Newspapers arrive in this challenging place because publishers feel like they're running out of other options. Pumping out professional reporting, photography, writing and editing requires monster energy. It can't be sustained (with any breadth or depth, anyway) on a diet of notoriously dollar-lite Web advertising. With their free websites, meanwhile, newspapers push battalions of readers away from their own print editions, which still bring in the lion's share of the cash.

But asking for money for something that has been free will be a tall task. As the payment systems go into place, news outlets will get a hard lesson on what stories and kinds of coverage the public is still willing to pay for.

The best results, so far, have been produced by the financial papers. Rupert Murdoch considered dropping payments when his News Corp. took over the Wall Street Journal, with thoughts of expanding readership and therefore ad revenue. But he quickly reversed when he learned the manifold increases in Web traffic and advertising it would take to replace online subscription revenue, now estimated at roughly $65 million each year.

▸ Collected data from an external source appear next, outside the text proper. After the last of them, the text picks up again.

(** [QMetaEnum::fromType<HopType>()] *)
Definition HopType_key (h : HopType) : string :=
  match h with
  | SingleHop => "SingleHop"
  | MultiHopEntry => "MultiHopEntry"
  | MultiHopExit => "MultiHopExit"
  end.
Record InterfaceConfig := mkInterfaceConfig {
  m_hopType : HopType;
  m_privateKey : qstring;
  m_deviceIpv4Address : qstring;
  m_deviceIpv6Address : qstring;
  m_serverIpv4Gateway : qstring;
  m_serverIpv6Gateway : qstring;
  m_serverPublicKey : qstring;
  m_serverIpv4AddrIn : qstring;
  m_serverPskKey : qstring;
  m_serverIpv6AddrIn : qstring;
  m_primaryDnsServer : qstring;
  m_secondaryDnsServer : qstring;
  m_serverPort : Z;
  m_deviceMTU : Z;
  m_persistentKeepalive : qstring;
  m_allowedIPAddressRanges : list IPAddress;
  m_excludedAddresses : list string;
  m_vpnDisabledApps : list string;
  m_allowedDnsServers : list string;
  m_killSwitchEnabled : bool;
  m_junkPacketCount : qstring;
  m_junkPacketMinSize : qstring;
  m_junkPacketMaxSize : qstring;
  m_initPacketJunkSize : qstring;
  m_responsePacketJunkSize : qstring;
  m_cookieReplyPacketJunkSize : qstring;
  m_transportPacketJunkSize : qstring;
  m_initPacketMagicHeader : qstring;
  m_responsePacketMagicHeader : qstring;
  m_underloadPacketMagicHeader : qstring;
  m_transportPacketMagicHeader : qstring;
  m_specialJunk : gmap string string;
  m_headerProtectionKey : qstring;
  m_contentPaddingAddition : qstring;
  m_rekeyAfterTime : qstring;
  m_rekeyTimeout : qstring;
  m_rejectAfterTime : qstring;
  m_keepaliveTimeout : qstring;
  m_maxHandshakeAttempts : qstring;
}.

(** [QJsonValue(QString)] is a string, also for the null string. *)
Definition JQString (s : qstring) : json := JString (str s).

Section printing.
(** [QHostAddress::toString()] *)
Context (host_toString : QHostAddress → string).

(** [IPAddress::toString()] *)
Definition ip_toString (i : IPAddress) : string :=
  host_toString (m_address i) +:+ "/" +:+ pretty (m_prefixLength i).

(** ** [InterfaceConfig::toJson] *)
Definition range_json (i : IPAddress) : json :=
  JObject (<["address" := JString (host_toString (m_address i))]>
          (<["range" := JInt (m_prefixLength i)]>
          (<["isIpv6" := JBool (bool_decide (type i = IPv6Protocol))]> ∅))).
(** What an accepted request gives the daemon: the MTU is never 0, and on
    Windows at least the 1280 bytes IPv6 needs; the tunnel has an address and
    an end point; the allowed ranges are those of the request after those
    already there, sorted by decreasing prefix length. *)
Theorem parseConfig_result `{Qt} os obj c c' :
  sort_laws sort_by_prefix → parseConfig os obj c = Some c' →
  m_deviceMTU c' ≠ 0 ∧ (os = Windows → windows_min_mtu ≤ m_deviceMTU c') ∧
  ¬ (m_deviceIpv4Address c' = None ∧ m_deviceIpv6Address c' = None) ∧
  ¬ (m_serverIpv4AddrIn c' = None ∧ m_serverIpv6AddrIn c' = None) ∧
  Sorted (λ a b, prefixLength b ≤ prefixLength a) (m_allowedIPAddressRanges c') ∧
  ∃ l ips, value obj "allowedIPAddressRanges" = Some (JArray l) ∧
    Forall2 (λ j ip, parse_range j = Some ip) l ips ∧
    m_allowedIPAddressRanges c' ≡ₚ m_allowedIPAddressRanges c ++ ips.
Proof.
  intros Hsort Hc. pose proof (parseConfig_accepted os obj c c' Hc) as A.
  rewrite (acc_mtu _ _ _ _ A). pose proof (parse_mtu_bounds os obj) as [Hm Hw].
  pose proof (acc_device _ _ _ _ A) as Hd. pose proof (acc_server _ _ _ _ A) as Hs.
  pose proof (acc_allowed _ _ _ _ A) as Ha. unfold parse_allowed in Ha.
  destruct (negb (contains _ _)); [done|].
  destruct (value obj "allowedIPAddressRanges") as [[| | | |l|]|] eqn:El; try done.
  cbn in Ha. destruct (parse_ranges l) as [ips|] eqn:Ei; [|done]. injection Ha as Ha.
  split_and!; [done|done| | | |].
  - intros [E4 E6]. by rewrite E4, E6 in Hd.
  - intros [E4 E6]. by rewrite E4, E6 in Hs.
  - rewrite <- Ha. apply (sort_sorted _ Hsort).
  - exists l, ips. split; [done|]. split; [by apply parse_ranges_Some|].
    rewrite <- Ha. apply (sort_perm _ Hsort).
Qed.

Definition request_config : InterfaceConfig :=
  default (new_config SingleHop false) (@parseConfig plain_qt Windows request (new_config SingleHop false)).

Lemma parseConfig_result_witness :
  @parseConfig plain_qt Windows request (new_config SingleHop false) = Some request_config ∧
  m_deviceMTU request_config ≠ 0 ∧
  m_allowedIPAddressRanges request_config = [net_10_8; net_0_0].
Proof.
  assert (@parseConfig plain_qt Windows request (new_config SingleHop false) = Some request_config)
    as Hc by (vm_compute; reflexivity).
  pose proof (@parseConfig_result plain_qt Windows request _ _ plain_qt_sort Hc) as [Hm _].
  split; [exact Hc|]. split; [exact Hm|]. vm_compute. reflexivity.
Defined.

(** ** The JSON form of a configuration, read back *)
Ltac json_lookup :=
  unfold value;
  repeat first [rewrite lookup_insert_eq | rewrite lookup_insert_ne by done | rewrite lookup_empty].

Section toJson_lemmas.
Context {Q : Qt} (c : InterfaceConfig).
#[local] Abbreviation obj := (toJson host_toString c).

Ltac toJson_lookup :=
  unfold toJson; cbv zeta; destruct (isEmpty (m_persistentKeepalive c)), (m_hopType c); by json_lookup.

Lemma toJson_string k v :
  (k, v) ∈ [("hopType", Some (HopType_key (m_hopType c))); ("privateKey", Some (str (m_privateKey c)));
            ("deviceIpv4Address", Some (str (m_deviceIpv4Address c)));
            ("deviceIpv6Address", Some (str (m_deviceIpv6Address c)));
            ("serverPublicKey", Some (str (m_serverPublicKey c)));
            ("serverPskKey", Some (str (m_serverPskKey c)));
            ("serverIpv4AddrIn", Some (str (m_serverIpv4AddrIn c)));
            ("serverIpv6AddrIn", Some (str (m_serverIpv6AddrIn c)));
            ("persistentKeepalive", if isEmpty (m_persistentKeepalive c) then None
                                    else Some (str (m_persistentKeepalive c)))] →
  value obj k = JString <$> v.
Proof.
  rewrite !elem_of_cons, elem_of_nil. intros Hk.
  repeat (destruct Hk as [[= -> ->]|Hk]; [solve [toJson_lookup]|]). done.
Qed.
Lemma switchServer_keeps_subnets_witness :
  count (@switchServer plain_qt quiet_platform (excluding []) (excluding_daemon ["10.0.0.0/8"])).2 net_10_8 = 1.
Proof.
  refine (eq_trans (@switchServer_keeps_subnets plain_qt quiet_platform (excluding [])
    (excluding_daemon ["10.0.0.0/8"]) (fresh (excluding ["10.0.0.0/8"])) net_10_8 _ _ _ _ _ _ _) _).
  - vm_compute. reflexivity.
  - apply positive_counts_after.
  - reflexivity.
  - reflexivity.
  - reflexivity.
  - apply Forall_singleton. vm_compute. reflexivity.
  - discriminate.
  - vm_compute. reflexivity.
Defined.
(* ===== verification/ProtocolConfigs.v ===== *)
(** * ProtocolConfigs: the stored settings of a protocol

    Models [client/core/models/protocols/*.cpp] but Xray's: the structures with
    what the server and the client of a protocol are configured with, their JSON
    form in the application's settings, and the comparisons that decide whether
    a server has to be set up again.

    A [QString] field is a [string]: these files never tell the null string from
    the empty one. *)
From S2P Require Import Prelude Text Json Wire.

(** [aa.removeAll(QString()); std::sort(aa.begin(), aa.end());] *)
Definition sorted_secrets (l : list string) : list string := merge_sort String.le (nonempty l).

(** ** The structures *)

Module AwgServerConfig.
Record AwgServerConfig := mk {
  port : string;
  transportProto : string;
  protocolVersion : string;
  subnetAddress : string;
  subnetCidr : string;
  junkPacketCount : string;
  junkPacketMinSize : string;
  junkPacketMaxSize : string;
  initPacketJunkSize : string;
  responsePacketJunkSize : string;
  cookieReplyPacketJunkSize : string;
  transportPacketJunkSize : string;
  initPacketMagicHeader : string;
  responsePacketMagicHeader : string;
  underloadPacketMagicHeader : string;
  transportPacketMagicHeader : string;
  specialJunk1 : string;
  specialJunk2 : string;
  specialJunk3 : string;
  specialJunk4 : string;
  specialJunk5 : string;
  headerProtectionKey : string;
  contentPaddingAddition : string;
  rekeyAfterTime : string;
  rekeyTimeout : string;
  rejectAfterTime : string;
  keepaliveTimeout : string;
  maxHandshakeAttempts : string;
  isThirdPartyConfig : bool;
}.
Lemma callbacks_put o c id :
  callbacks id (put o c).2 = (callbacks id c + if is_callback id o then 1 else 0)%nat.
Proof.
  unfold callbacks. cbn. rewrite List.filter_app, length_app. cbn. destruct (is_callback id o); cbn; lia.
Qed.

Section callbacks.
Context {C : JsonCodec} (date_of_string : string → option Z) (id : nat).

Lemma same_put o : is_callback id o = false → steps (same_callbacks id) (put o).
Proof. intros Ho c. unfold same_callbacks. rewrite callbacks_put, Ho. lia. Qed.

Lemma same_modify f :
  (∀ c, m_logCallback (f c) = m_logCallback c ∧ out (f c) = out c) →
  steps (same_callbacks id) (modify f).
Proof. intros Hf c. unfold same_callbacks, callbacks. cbn. by destruct (Hf c) as [-> ->]. Qed.

Ltac callback_tac := steps_tac; first [apply same_put; reflexivity | apply same_modify; by intros | idtac].

Lemma same_flush : steps (same_callbacks id) flush_callback.
Proof.
  intros c. unfold flush_callback. rewrite bind_run. cbn [get fst snd].
  destruct (m_logCallback c) as [f|] eqn:E; [|done]. rewrite bind_run. unfold same_callbacks, callbacks. cbn.
  rewrite E, List.filter_app, length_app. cbn. destruct (Nat.eqb f id); cbn; lia.
Qed.

Lemma same_message_logs obj : steps (same_callbacks id) (message_logs obj).
Proof.
  intros c. unfold message_logs. rewrite bind_run. cbn [get fst snd].
  destruct (m_logCallback c) as [f|] eqn:E; [|done]. cbv zeta. rewrite bind_run.
  unfold same_callbacks, callbacks. cbn. rewrite E, List.filter_app, length_app. cbn. destruct (Nat.eqb f id); cbn; lia.
Qed.

Lemma same_checkStatus : steps (same_callbacks id) checkStatus.
Proof. unfold checkStatus. callback_tac. Qed.

Lemma same_disconnectInternal : steps (same_callbacks id) disconnectInternal.
Proof. unfold disconnectInternal. callback_tac. Qed.

Lemma same_parse_type type obj : steps (same_callbacks id) (parse_type date_of_string type obj).
Proof.
  unfold parse_type, status_initial, status_ready, message_connected.
  pose proof (same_message_logs obj). pose proof same_checkStatus. pose proof same_disconnectInternal.
  callback_tac.
Qed.

Lemma same_handle e :
  is_request id e = false → steps (same_callbacks id) (handle date_of_string e).
Proof.
  pose proof same_flush. pose proof same_checkStatus. pose proof same_disconnectInternal.
  pose proof same_parse_type.
  intros He. destruct e; cbn [handle];
    unfold initialize, initializeInternal, errorOccurred, initializing_timeout, initializeInternal,
      daemonConnected, activate, deactivate, cleanupBackendLogs, parseCommand; try solve [callback_tac; auto].
  intros c. unfold getBackendLogs. rewrite !bind_run. cbn [get fst snd].
  assert (callbacks id (flush_callback c).2 = callbacks id c) as Hf by apply same_flush.
  assert (m_logCallback (flush_callback c).2 = None) as Hn.
  { unfold flush_callback. rewrite bind_run. cbn. by destruct (m_logCallback c) eqn:E. }
  set (c1 := (flush_callback c).2) in *. unfold same_callbacks. rewrite <- Hf. cbn in He.
  case_decide; rewrite ?bind_run; unfold callbacks; cbn; rewrite Hn, List.filter_app, length_app; cbn; rewrite He; cbn; lia.
Qed.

The Financial Times has seen its revenue online grow 48% this year over the year before. Since just the start of the year, FT.com reported the number of subscriptions (standard price, $221 a year) jumped 50% to 189,000. To put that in perspective, 390,200 people subscribe to the print product, which costs about $350 a year.

The best of the financial press has succeeded by keeping staffing and quality high. They offer a product viewed as essential by business people — who often pay for their subscriptions as a business expense.

Other forays into the paid-Web frontier have been more mixed. When News Corp. cut off content from its Times of London and Sunday Times four months ago, the audience to its websites plunged by two-thirds, to about 2.4 million. At the same time, the papers added about 105,000 paid customers online, about half via monthly subscriptions, the rest pay-as-they-read.

The tech site Gigacom judged the London papers' trade-off — fewer customers but more paying ones — as an obvious loser. "The newspapers have been cut off from the news flow on the broader Internet, and the potential benefits of attracting links and commentary from other sites that could help to promote their content," it judged. "Not a great trade, no matter how you slice it."

TechCrunch also wondered whether the trade-off made sense in the long run, but said for now News Corp. had come out ahead. The tech site guesstimated new online subscription revenues for the London papers of about $9.6 million a year, projecting that was several times more than the ad revenue declines because of lower readership.

Newspaper analyst Alan Mutter, who has served as a consultant to the L.A. Times and many other papers, urged newspapers to throw off their fear of collaboration and experimentation to join in a uniform pay system. He invoked Benjamin Franklin, "If we don't hang together, we most assuredly will all hang separately."

Mutter, the former newspaper editor, said papers instead have launched "a scattered number of half-baked, one-off pay schemes that for the most part are doomed to fail." Without a uniform approach, he said, the vast number of users who search the Internet to find topics would constantly be bombarded with new pay and registration requirements.